PJ sighed and then flapped a hand toward her door. “Well? Run along and find out if they can meet me today. But Jay? This is my company too. Julie’s company. This is some medieval bullshit and I’m not going to tolerate it.”

She and her sister were really sick and tired of the way her brothers, father, and uncle tended to run Colman Enterprises based on decisions they made in places women weren’t allowed or invited.

“I’m CEO. Fee is CFO. We don’t need to consult you or Julie. But this is just golf.”

“That you’d stand there and say ‘it’s just golf’ when that’s how men have been making deals – and excluding women, I should add – for decades makes me want to stab you with my pencil right now.”

“Jesus, Penelope Jean. Lay off. You grew up rich. You have a job, but this is not your sweatshop. You are not abused.”

Ugh. Brothers pushing sisters’ buttons; it was an old-ass story, but she hated it when he patronized her.

“Oh hey, Jay?” She flipped him off with both hands. “Did you get an A in Smug Bastard 101? I never said a thing about being abused or being in a sweatshop. I said this is my company too. You ought to try listening to me sometimes. I have good ideas.”
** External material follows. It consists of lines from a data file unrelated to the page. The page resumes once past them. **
Lemma batch_loop lp_end e k segs : forall lp kept g es,
  Forall entry_wf (segs_all ((e, k) :: segs)) ->
  (exists c, lp = kept ++ g ++ entries (segs_all ((e, k) :: segs)) ++ [LP_EOF] ++ c) ->
  zlen kept + zlen g = lp_off es ->
  lp_end = lp_off (es ++ segs_all ((e, k) :: segs)) + 1 ->
  exists c, lpBatchDelete_loop lp lp_end (segs_ptrs es ((e, k) :: segs)) (zlen kept) =
    Some (kept ++ entries (segs_kept ((e, k) :: segs)) ++ [LP_EOF] ++ c,
          zlen kept + zlen (entries (segs_kept ((e, k) :: segs))) + 1).
Proof.
  revert e k. induction segs as [| [e2 k2] segs IH]; intros e k lp kept g es Hw [c Elp] Hp Hend.
  - unfold segs_all, segs_kept in *. cbn [map concat snd] in *. rewrite !app_nil_r in *.
    apply Forall_cons in Hw as [He _]. rewrite entries_cons, <- app_assoc in Elp.
    pose proof (view_mid kept g (entry e) (entries k ++ [LP_EOF] ++ c)) as V. rewrite <- Elp, Hp in V.
    cbn [segs_ptrs]. rewrite (batch_step lp _ _ e _ _ He V). cbv zeta.
    subst lp_end. rewrite lp_off_insert, lp_off_app. pose proof (zlen_nonneg (entries k)).
    rewrite (proj2 (Z.ltb_lt _ _)) by lia. cbn [assert_ mbind option_bind].
    destruct (move_down kept (g ++ entry e) (entries k ++ [LP_EOF]) [] c) as (g' & E & _).
    rewrite !zlen_app in E. change (zlen [LP_EOF]) with 1 in E.
    rewrite Elp. rewrite <- !app_assoc in E. change (([] : list Z) ++ c) with c in E.
    rewrite Z.add_assoc, Hp in E.
    replace (lp_off es + zlen (entries k) + zlen (entry e) + 1 - (lp_off es + zlen (entry e)))
      with (zlen (entries k) + 1) by lia.
    rewrite E. cbn [mbind option_bind lpBatchDelete_loop]. eexists. do 2 f_equal. lia.
  - unfold segs_all, segs_kept in *. cbn [map concat snd] in *. fold (segs_all segs) in *.
    fold (segs_kept segs) in *.
    set (rest := (e2 :: k2) ++ segs_all segs) in *. cbn [app] in Hw.
    apply Forall_cons in Hw as [He Hw]. apply Forall_app in Hw as [Hwk Hwr].
    rewrite entries_app, entries_cons, <- !app_assoc in Elp.
    pose proof (view_mid kept g (entry e) (entries k ++ entries rest ++ [LP_EOF] ++ c)) as V. rewrite <- Elp, Hp in V.
    change (segs_ptrs es ((e, k) :: (e2, k2) :: segs)) with
      (lp_off es :: segs_ptrs (es ++ e :: k) ((e2, k2) :: segs)).
    rewrite (batch_step lp _ _ e _ _ He V). cbv zeta.
    set (ps := segs_ptrs (es ++ e :: k) ((e2, k2) :: segs)).
    change (match ps with [] => lp_end | next :: _ => next end) with (lp_off (es ++ e :: k)).
    change (match ps with [] => false | _ :: _ => lp_off es + zlen (entry e) =? lp_off (es ++ e :: k) end)
      with (lp_off es + zlen (entry e) =? lp_off (es ++ e :: k)).
    assert (lp_off (es ++ e :: k) = lp_off es + zlen (entry e) + zlen (entries k)) as Ek
      by (rewrite lp_off_app, entries_cons, zlen_app; lia).
    pose proof (zlen_nonneg (entries k)).
    assert (lp_end = lp_off ((es ++ e :: k) ++ rest) + 1) as Hend' by (rewrite <- app_assoc; exact Hend).
    rewrite Ek. destruct (Z.eqb_spec (lp_off es + zlen (entry e)) (lp_off es + zlen (entry e) + zlen (entries k))).
    + assert (entries k = []) as Enil by (apply zlen_0; lia).
      destruct (IH e2 k2 lp kept (g ++ entry e) (es ++ e :: k)) as [c' E].
      * exact Hwr.
      * exists c. rewrite Elp, Enil, <- app_assoc. done.
      * rewrite zlen_app, Ek, Enil. change (zlen []) with 0. lia.
      * exact Hend'.
      * exists c'. fold ps in E. rewrite E. rewrite (entries_app k), Enil. done.
    + rewrite (proj2 (Z.ltb_lt _ _)) by lia. cbn [assert_ mbind option_bind].
      destruct (move_down kept (g ++ entry e) (entries k) (entries rest ++ [LP_EOF]) c) as (g' & E & Hg).
      rewrite !zlen_app in E, Hg. rewrite Z.add_assoc, Hp, <- !app_assoc in E.
      replace (lp_off es + zlen (entry e) + zlen (entries k) - (lp_off es + zlen (entry e)))
        with (zlen (entries k)) by lia.
      rewrite Elp, E. cbn [mbind option_bind].
      destruct (IH e2 k2 (kept ++ entries k ++ g' ++ entries rest ++ [LP_EOF] ++ c) (kept ++ entries k) g' (es ++ e :: k))
        as [c' E'].
      * exact Hwr.
      * exists c. rewrite <- app_assoc. done.
      * rewrite zlen_app, Ek. lia.
      * exact Hend'.
      * exists c'. fold ps in E'. rewrite zlen_app in E'. rewrite E'. rewrite (entries_app k), zlen_app, <- !app_assoc.
        do 2 f_equal. lia.
Qed.

Lemma segs_len segs : zlen (segs_all segs) = zlen (segs_kept segs) + zlen segs.
Proof.
  induction segs as [| [e k] segs IH]; [done |]. unfold segs_all, segs_kept in *. cbn [map concat snd].
  rewrite !zlen_app, !zlen_cons, IH. lia.
Qed.

Lemma zlen_segs_ptrs segs : forall es, zlen (segs_ptrs es segs) = zlen segs.
Proof.
  induction segs as [| [e k] segs IH]; intros es; [done |]. cbn [segs_ptrs]. rewrite !zlen_cons, IH. lia.
Qed.

Lemma entries_segs_le segs : zlen (entries (segs_kept segs)) <= zlen (entries (segs_all segs)).
Proof.
  induction segs as [| [e k] segs IH]; [done |]. unfold segs_all, segs_kept in *. cbn [map concat snd].
  rewrite !entries_app, entries_cons, !zlen_app. pose proof (zlen_nonneg (entry e)). lia.
Qed.

Lemma segs_kept_wf segs : Forall entry_wf (segs_all segs) -> Forall entry_wf (segs_kept segs).
Proof.
  induction segs as [| [e k] segs IH]; [done |]. unfold segs_all, segs_kept in *. cbn [map concat snd].
  rewrite !Forall_app, Forall_cons. tauto.
Qed.

Lemma raw_rd_eof t n es c : rd (lp_raw t n (entries es ++ [LP_EOF] ++ c)) (lp_off es) = Some LP_EOF.
Proof.
  unfold lp_raw. rewrite (app_assoc (le_enc 4 t)), (app_assoc _ (entries es)). cbn [app]. apply rd_app.
  rewrite !zlen_app, !zlen_le_enc. unfold lp_off, LP_HDR_SIZE. lia.
Qed.

Lemma batch_delete junk lp es segs : lp_rep lp (es ++ segs_all segs) ->
  exists lp', lpBatchDelete junk lp (segs_ptrs es segs) = Some lp' /\ lp_rep lp' (es ++ segs_kept segs).
Proof.
  intros [numele R]. destruct segs as [| [e k] segs].
  { exists lp. split; [done | by exists numele]. }
  pose proof (repn_max R) as Hm. pose proof (repn_wf R) as Hw. pose proof (repn_numele_range R) as Hn.
  pose proof (lp_off_ge es) as Ho. set (sg := (e, k) :: segs) in *.
  pose proof (entries_segs_le sg) as Hle. apply Forall_app in Hw as [Hw0 Hw].
  set (T := lp_off (es ++ segs_all sg) + 1) in *.
  assert (T = lp_off es + zlen (entries (segs_all sg)) + 1) as ET by (unfold T; now rewrite lp_off_app).
  pose proof (zlen_nonneg (entries (segs_kept sg))).
  destruct (repn_raw _ _ _ R) as [slack Elp]. fold T in Elp.
  destruct (batch_loop T e k segs lp (lp_raw T numele (entries es)) [] es Hw) as [c E].
  { exists slack. rewrite Elp. unfold lp_raw. rewrite entries_app, <- !app_assoc. done. }
  { rewrite zlen_raw, zlen_nil. unfold lp_off, LP_HDR_SIZE. lia. }
  { done. }
  fold sg in E. rewrite zlen_raw in E. change (6 + zlen (entries es)) with (lp_off es) in E.
  unfold lpBatchDelete. assert (segs_ptrs es sg = lp_off es :: segs_ptrs (es ++ e :: k) segs) as Eps by done.
  rewrite Eps. rewrite (repn_total R). cbn [mbind option_bind]. fold T.
  replace (T - 1) with (lp_off (es ++ segs_all sg)) by (unfold T; lia).
  rewrite (repn_view_eof _ _ _ R). cbn [mbind option_bind Z.eqb LP_EOF Pos.eqb assert_].
  rewrite <- Eps, E. cbn [mbind option_bind].
  assert (lp_raw T numele (entries es) ++ entries (segs_kept sg) ++ [LP_EOF] ++ c =
    lp_raw T numele (entries (es ++ segs_kept sg) ++ [LP_EOF] ++ c)) as ->
    by (unfold lp_raw; rewrite entries_app, <- !app_assoc; done).
  replace (lp_off es + zlen (entries (segs_kept sg)) + 1) with (lp_off (es ++ segs_kept sg) + 1)
    by (rewrite lp_off_app; lia).
  replace (T - (T - (lp_off (es ++ segs_kept sg) + 1))) with (lp_off (es ++ segs_kept sg) + 1) by lia.
  rewrite Z.add_simpl_r, raw_rd_eof. cbn [mbind option_bind Z.eqb LP_EOF Pos.eqb assert_].
  rewrite raw_set_total. cbn [mbind option_bind]. rewrite raw_numele by lia. cbn [mbind option_bind].
  rewrite zlen_segs_ptrs.
  set (m := lp_raw (lp_off (es ++ segs_kept sg) + 1)).
  assert (exists n', (if negb (numele =? LP_HDR_NUMELE_UNKNOWN)
      then lpSetNumElements (m numele (entries (es ++ segs_kept sg) ++ [LP_EOF] ++ c)) (u64 (numele - zlen sg))
      else Some (m numele (entries (es ++ segs_kept sg) ++ [LP_EOF] ++ c))) =
      Some (m n' (entries (es ++ segs_kept sg) ++ [LP_EOF] ++ c)) /\
      numele_ok n' (es ++ segs_kept sg)) as (n' & -> & Hn').
  { destruct (numele =? LP_HDR_NUMELE_UNKNOWN) eqn:En; cbn [negb].
    - apply Z.eqb_eq in En. exists numele. split; [done | by left].
    - destruct R as (_ & _ & _ & [-> | [-> Hlt]]); [done |]. unfold numele_ok, LP_HDR_NUMELE_UNKNOWN in *.
      rewrite !zlen_app, segs_len in *. pose proof (zlen_nonneg es). pose proof (zlen_nonneg sg).
      pose proof (zlen_nonneg (segs_kept sg)). rewrite u64_id by (unfold is_u64; lia).
      unfold m. rewrite raw_set_numele. eexists. split; [reflexivity |]. right. lia. }
  cbn [mbind option_bind]. unfold m.
  destruct (shrink_rep junk _ n' (es ++ segs_kept sg)
    (raw_repn n' (es ++ segs_kept sg) c ltac:(unfold UINT32_MAX; rewrite lp_off_app; lia)
       ltac:(apply Forall_app; split; [done | by apply segs_kept_wf]) Hn')) as (lp' & E' & R').
  exists lp'. split; [exact E' | by exists n'].
Qed.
“You can’t even stick with a hair color and you think I’m going to consult you when it comes to decisions for my business?”
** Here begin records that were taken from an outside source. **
(* ===== verification/ListpackThms.v ===== *)
(** listpack.c: the theorems. *)
From S2P Require Import Prelude Strnum Listpack ListpackCodec ListpackSpec ListpackOps ListpackQuery ListpackValid.

(** A concrete listpack for the witnesses. *)
Definition lp_ex_entries : list lpentry := [EStr (chars "hello"); EInt (-100); EInt 1024].
Definition lp_ex : list Z := lp_block 3 lp_ex_entries.

Lemma lp_ex_rep : lp_rep lp_ex lp_ex_entries.
Proof.
  exists 3. split; [exists []; reflexivity |]. split; [vm_compute; discriminate |]. split; [| right; done].
  repeat apply Forall_cons_2; try apply Forall_nil_2; cbn [entry_wf]; unfold is_i64; try lia.
  split; [| reflexivity]. unfold bytes. apply Forall_forall. intros b Hb.
  apply (bool_decide_unpack (byte b)). revert b Hb. apply Forall_forall.
  repeat constructor.
Qed.

(** ** Construction *)

Lemma new_rep junk capacity : exists lp, lpNew junk capacity = Some lp /\ lp_rep lp [].
Proof.
  unfold lpNew, LP_HDR_SIZE. set (cap := if 6 + 1 <? capacity then capacity else 6 + 1).
  assert (7 <= cap) as Hcap by (subst cap; case_if; lia).
  assert (exists a b c d, fresh_bytes junk cap = a ++ b ++ [c] ++ d /\ zlen a = 4 /\ zlen b = 2)
    as (a & b & c & d & -> & Ha & Hb).
  { pose proof (zlen_fresh_bytes junk cap) as Hz. set (m := fresh_bytes junk cap) in *.
    destruct (zlen_split_prefix m 4) as (a & m1 & -> & Ha); [lia |]. rewrite zlen_app in Hz.
    destruct (zlen_split_prefix m1 2) as (b & m2 & -> & Hb); [lia |]. rewrite zlen_app in Hz.
    destruct m2 as [| c d]; [rewrite (@zlen_nil Z) in Hz; lia |]. exists a, b, c, d. done. }
  unfold lpSetTotalBytes, lpSetNumElements. rewrite <- le_enc4, <- le_enc2.
  assert (wrn (a ++ b ++ [c] ++ d) 0 (le_enc 4 (6 + 1)) = Some (le_enc 4 (6 + 1) ++ b ++ [c] ++ d)) as ->
    by (apply (wrn_app []); [done | now rewrite zlen_le_enc]).
  cbn [mbind option_bind]. rewrite (wrn_app _ b) by (now rewrite zlen_le_enc). cbn [mbind option_bind].
  rewrite (app_assoc (le_enc 4 _)), wrn_app by (rewrite ?zlen_app, ?zlen_le_enc; done).
  eexists. split; [reflexivity |]. exists 0. split; [| split; [done | split; [done | by right]]].
  exists d. unfold lp_block. rewrite <- !app_assoc. done.
Qed.

Lemma append_elem junk lp es elestr eleint x : lp_rep lp es -> lp_elem elestr eleint x -> elem_ok x ->
  insert_result (es ++ [x]) (lp_off es)
    (listpack_bytes ← lpGetTotalBytes lp; lpInsert junk lp elestr eleint (listpack_bytes - 1) LP_BEFORE).
Proof.
  intros [numele R] Hel Hx. rewrite (repn_total R). cbn [mbind option_bind]. rewrite Z.add_simpl_r.
  apply (insert_before junk Hel Hx lp es []). rewrite app_nil_r. by exists numele.
Qed.

Lemma prepend_elem junk lp es elestr eleint x : lp_rep lp es -> lp_elem elestr eleint x -> elem_ok x ->
  insert_result (x :: es) LP_HDR_SIZE
    (p ← lpFirst lp;
     match p with
     | None => listpack_bytes ← lpGetTotalBytes lp; lpInsert junk lp elestr eleint (listpack_bytes - 1) LP_BEFORE
     | Some p => lpInsert junk lp elestr eleint p LP_BEFORE
     end).
Proof.
  intros H Hel Hx. pose proof H as [numele R]. rewrite (first_entry _ _ _ R). cbn [mbind option_bind].
  destruct es as [| e es]; cbn [lp_ptr].
  - exact (append_elem junk lp [] _ _ _ H Hel Hx).
  - exact (insert_before junk Hel Hx lp [] (e :: es) H).
Qed.

(** * Claims *)

(** C1: [lpInsert] implements insertion, replacement and deletion on the list
    of entries: for a block that holds [es1 ++ e :: es2], a new element (a
    string, stored as an integer when it is the canonical decimal form of one,
    or an encoded integer) inserted before, after or in place of the entry [e]
    gives a block that holds the corresponding list, the returned pointer is the
    new element's, NULL is returned exactly when the result would exceed 2^32-1
    bytes, and no access leaves the block; [lpDelete] removes the entry and
    returns the pointer to the next one, or NULL. *)
Theorem lpInsert_correct junk lp es1 e es2 elestr eleint x :
  lp_rep lp (es1 ++ e :: es2) -> lp_elem elestr eleint x -> elem_ok x ->
  insert_result (es1 ++ x :: e :: es2) (lp_off es1) (lpInsert junk lp elestr eleint (lp_off es1) LP_BEFORE) /\
  insert_result (es1 ++ e :: x :: es2) (lp_off (es1 ++ [e]))
    (lpInsert junk lp elestr eleint (lp_off es1) LP_AFTER) /\
  insert_result (es1 ++ x :: es2) (lp_off es1) (lpInsert junk lp elestr eleint (lp_off es1) LP_REPLACE) /\
  exists lp', lpDelete junk lp (lp_off es1) = Some (Some (lp', lp_ptr es1 es2)) /\ lp_rep lp' (es1 ++ es2).
Proof.
  intros R Hel Hx. split; [exact (insert_before junk Hel Hx lp es1 (e :: es2) R) |].
  split; [exact (insert_after junk Hel Hx lp es1 e es2 R) |].
  split; [exact (insert_replace junk Hel Hx lp es1 e es2 R) | exact (delete_entry junk lp es1 e es2 R)].
Qed.

(** Building at the ends: [lpNew] makes an empty listpack whatever the
    capacity, and the append and prepend functions add the string or integer at
    the end or at the front, also of an empty list, or return NULL on overflow
    of the 32 bit size. *)
Theorem lp_build_correct junk capacity lp es s v :
  lp_rep lp es -> elem_ok (str_entry s) -> is_i64 v ->
  (exists lp0, lpNew junk capacity = Some lp0 /\ lp_rep lp0 []) /\
  insert_result (es ++ [str_entry s]) (lp_off es) (lpAppend junk lp s) /\
  insert_result (es ++ [EInt v]) (lp_off es) (lpAppendInteger junk lp v) /\
  insert_result (str_entry s :: es) LP_HDR_SIZE (lpPrepend junk lp s) /\
  insert_result (EInt v :: es) LP_HDR_SIZE (lpPrependInteger junk lp v).
Proof.
  intros R Hs Hv. split; [apply new_rep |].
  split; [exact (append_elem junk lp es _ _ _ R (elem_str s None) Hs) |].
  split; [exact (append_elem junk lp es _ _ _ R (elem_int v) Hv) |].
  split; [exact (prepend_elem junk lp es _ _ _ R (elem_str s None) Hs) |].
  exact (prepend_elem junk lp es _ _ _ R (elem_int v) Hv).
Qed.

(** traversal follows the list in both directions: from the entry at
    position [|es1|], [lpNext] and [lpPrev] give the neighbours (NULL at the
    ends), [lpFirst]/[lpLast] the ends, [lpSeek] the element at an index that
    counts from the end when negative (NULL out of range), and [lpLength] the
    number of entries also when the header does not know it. *)
Theorem lp_traversal_correct lp es1 e es2 index :
  lp_rep lp (es1 ++ e :: es2) ->
  lpNext lp (lp_off es1) = Some (lp_ptr (es1 ++ [e]) es2) /\
  lpPrev lp (lp_off (es1 ++ [e])) = Some (Some (lp_off es1)) /\
  lpPrev lp (lp_off []) = Some None /\
  lpFirst lp = Some (Some (lp_off [])) /\
  lpLast lp = Some (Some (lp_off (removelast (es1 ++ e :: es2)))) /\
  lpSeek lp index = Some (seek_spec (es1 ++ e :: es2) index) /\
  exists lp', lpLength lp = Some (zlen (es1 ++ e :: es2), lp') /\ lp_rep lp' (es1 ++ e :: es2).
Proof.
  intros [numele R]. split; [exact (next_entry _ _ _ _ _ R) |]. split; [exact (prev_entry _ _ _ _ _ R) |].
  split; [apply prev_first |]. split.
  { rewrite (first_entry _ _ _ R). now destruct es1. }
  split.
  { destruct (es1 ++ e :: es2) as [| y l _] eqn:E using rev_ind; [now destruct es1 |].
    rewrite removelast_last. exact (last_entry _ _ _ _ R). }
  split; [exact (seek_rep _ _ _ _ R) |].
  destruct (length_rep _ _ _ R) as (lp' & n & E & R' & _). exists lp'. split; [exact E | by exists n].
Qed.

(** C35: [lpGet] gives back the stored element: the value is the integer itself
    (as a number, or printed into the caller's buffer when one is given) or
    points at the stored bytes, and reads as the string that was inserted. *)
Theorem lpGet_correct lp es1 s es2 (intbuf : bool) :
  lp_rep lp (es1 ++ str_entry s :: es2) ->
  exists v, lpGet lp (lp_off es1) intbuf = Some v /\ val_str lp v = Some s /\
    match v with
    | LpInt n => intbuf = false /\ lpStringToInt64 s = Some n
    | LpStr _ _ => lpStringToInt64 s = None
    | LpBuf _ => intbuf = true
    end.
Proof.
  intros [numele R]. destruct (get_value R intbuf) as (v & E & Hv & Hm). exists v.
  split; [exact E |]. rewrite entry_str_str_entry in Hv. split; [exact Hv |].
  unfold str_entry in Hm. destruct v; [destruct Hm as [? Hm]; split; [done |] | | done];
    destruct (lpStringToInt64 s); congruence.
Qed.

(** [lpCompare] decides whether the entry stands for the given string, and
    [lpFind] returns the first entry equal to it among those at distances 0,
    [skip+1], [2(skip+1)], ... from the start, NULL if there is none. *)
Theorem lpFind_correct lp es1 e es2 s skip :
  lp_rep lp (es1 ++ e :: es2) -> 0 <= skip ->
  lpCompare lp (lp_off es1) s = Some (bool_decide (entry_str e = s)) /\
  exists r, lpFind lp (lp_off es1) s skip = Some r /\
    let at_ k := (e :: es2) !! (k * S (Z.to_nat skip))%nat in
    match r with
    | Some q => exists (k : nat) (x : lpentry), at_ k = Some x /\ entry_str x = s /\
        q = lp_off (es1 ++ take (k * S (Z.to_nat skip)) (e :: es2)) /\
        forall (j : nat) (y : lpentry), (j < k)%nat -> at_ j = Some y -> entry_str y <> s
    | None => forall (j : nat) (y : lpentry), at_ j = Some y -> entry_str y <> s
    end.
Proof.
  intros [numele R] Hs. split; [exact (compare_rep _ _ _ _ _ s R) |].
  eexists. split; [exact (find_rep _ _ _ _ _ s skip R Hs) |]. cbv zeta.
  exact (find_spec_pos (e :: es2) es1 s (Z.to_nat skip) 0).
Qed.

(** C36: [lpDeleteRange] removes [num] entries from the index on (fewer at the
    end of the list, none when the index is out of range), and
    [lpDeleteRangeWithEntry] does so from a pointer and returns the pointer to
    what follows. *)
Theorem lpDeleteRange_correct junk lp es index num es1 e es2 :
  lp_rep lp es -> 0 <= num -> es = es1 ++ e :: es2 ->
  (exists lp', lpDeleteRange junk lp index num = Some lp' /\ lp_rep lp' (delete_range_spec es index num)) /\
  (0 < num -> exists lp', lpDeleteRangeWithEntry junk lp (lp_off es1) num =
      Some (lp', lp_ptr es1 (drop (Z.to_nat num) (e :: es2))) /\
    lp_rep lp' (es1 ++ drop (Z.to_nat num) (e :: es2))).
Proof.
  intros R Hnum ->. split; [now apply delete_range | now apply delete_range_with_entry].
Qed.

(** [lpBatchDelete] given the pointers to some entries, in order, removes
    exactly those; [lpMerge] concatenates two listpacks whose merged size stays
    below 2^32-1 bytes; [lpDup] copies the used part of the block. *)
Theorem lpBatchDelete_lpMerge_correct junk lp es segs lp2 es2 :
  lp_rep lp (es ++ segs_all segs) -> lp_rep lp2 es2 ->
  (exists lp', lpBatchDelete junk lp (segs_ptrs es segs) = Some lp' /\ lp_rep lp' (es ++ segs_kept segs)) /\
  (lp_off ((es ++ segs_all segs) ++ es2) + 1 < UINT32_MAX ->
   exists lp', lpMerge junk lp lp2 = Some lp' /\ lp_rep lp' ((es ++ segs_all segs) ++ es2)) /\
  (exists lp', lpDup lp = Some lp' /\ lp_rep lp' (es ++ segs_all segs) /\ Some (zlen lp') = lpBytes lp).
Proof.
  intros R R2. split; [exact (batch_delete junk lp es segs R) |].
  split; [intros H; exact (merge_rep junk lp lp2 _ _ R R2 H) |].
  destruct R as [numele R]. exists (lp_block numele (es ++ segs_all segs)).
  split; [exact (dup_rep _ _ _ R) |]. split.
  - exists numele. destruct R as [_ R]. split; [exists []; now rewrite app_nil_r | exact R].
  - unfold lpBytes. rewrite (repn_total R). now rewrite zlen_lp_block.
Qed.

(** C2: [lpValidateIntegrity] is safe and sound on arbitrary bytes: it never
    reads outside the block and always answers; it accepts every listpack the
    operations build; and a block it accepts (deep validation) has a sequence of
    entries that [lpFirst]/[lpNext] and [lpLast]/[lpPrev] enumerate in both
    directions inside the block without failing an assertion, whose number the
    header gives unless it says "unknown". *)
Theorem lpValidateIntegrity_correct lp numele es :
  bytes lp ->
  (forall deep, exists b, lpValidateIntegrity lp (zlen lp) deep = Some b) /\
  (forall deep, lp_repn lp numele es -> lpValidateIntegrity lp (lp_off es + 1) deep = Some true) /\
  (lpValidateIntegrity lp (zlen lp) true = Some true ->
   exists ps n,
     lpFirst lp = Some (head ps) /\ lpLast lp = Some (last ps) /\
     (forall i p, ps !! i = Some p ->
        LP_HDR_SIZE <= p < zlen lp - 1 /\ lpNext lp p = Some (ps !! S i) /\
        (forall q, ps !! S i = Some q -> lpPrev lp q = Some (Some p))) /\
     lpGetNumElements lp = Some n /\ (n = LP_HDR_NUMELE_UNKNOWN \/ n = zlen ps)).
Proof.
  intros Hb. split; [intros; apply validate_total |].
  split; [intros deep R; now apply (validate_rep lp numele es) |].
  intros Hok. destruct (validate_accepted lp Hb Hok) as (Ht & Hlen & ps & Hw & n & Hn & Hcount).
  exists ps, n. split; [exact (walk_at lp Ht 6 ps Hw) |]. split.
  { unfold lpLast. rewrite Ht. cbn [mbind option_bind]. destruct ps as [| x ps _] using rev_ind.
    - cbn [checked_walk] in Hw. destruct Hw as [<- _]. done.
    - rewrite last_snoc. apply (walk_nth lp Ht _ 6 Hw (length ps) x); [now rewrite list_lookup_middle |].
      apply lookup_ge_None. rewrite length_app. simpl. lia. }
  split; [| done]. intros i p Hi. destruct (walk_nth lp Ht ps 6 Hw i p Hi) as (H1 & H2 & H3 & _). done.
Qed.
His ribbing about his disdain for her feminist ideals was one thing; mainly it was affectionate even if he was a dingus about it. But there was an edge to what he’d just said. An edge that was a slap in her face. You’re not smart enough or good enough to listen to.

An edge that made the fire in her belly to prove herself to him glow. “My hair color has nothing to do with my ideas.”

“Your hair color is an indicator that your ideas are not normal.”

“Normal? So I’m abnormal because I have purple hair? Are you kidding me? From the outside you’re a perfectly handsome dude in his midthirties, but you’re like four hundred and twelve years old inside. Dried up. Yes, I’m different, Jay. So? Great-Grandpa ran moonshine. You think that was normal? You think he never took risks? He took risks every time he made a run. Being different is who we are.”

“You should have stayed in college and gotten your BA in English. Clearly you know a lot of pretty words that don’t mean shit when it comes to payday. Purple hair doesn’t sell accounts.”

“Did you read up on how to be this patronizing and insulting, or did you just inherit the ability from Dad and Fee?” PJ was proud her voice didn’t shake. Sometimes it was hard not to react emotionally to this sort of baiting. She knew some of her family discounted her for being different, and it hurt. Because they didn’t take her any more seriously when she did what they expected her to either.

It filled her with futile anger and hurt, but she had gotten pretty good at hiding just how much. “Purple hair sold more than you did last month.” She tipped her chin at the navy blue binder on the corner of her desk. “Fee’s special numbers say so. Now get out of my office. I’m working and I’m no longer interested in helping you with your problem. Handle your own meeting. I’m busy tomorrow, just like I told you.”

He threw his hands up in the air, but he’d been thwarted and she knew he understood that. It was a stupid, petty win, not that it’d stop her from claiming it.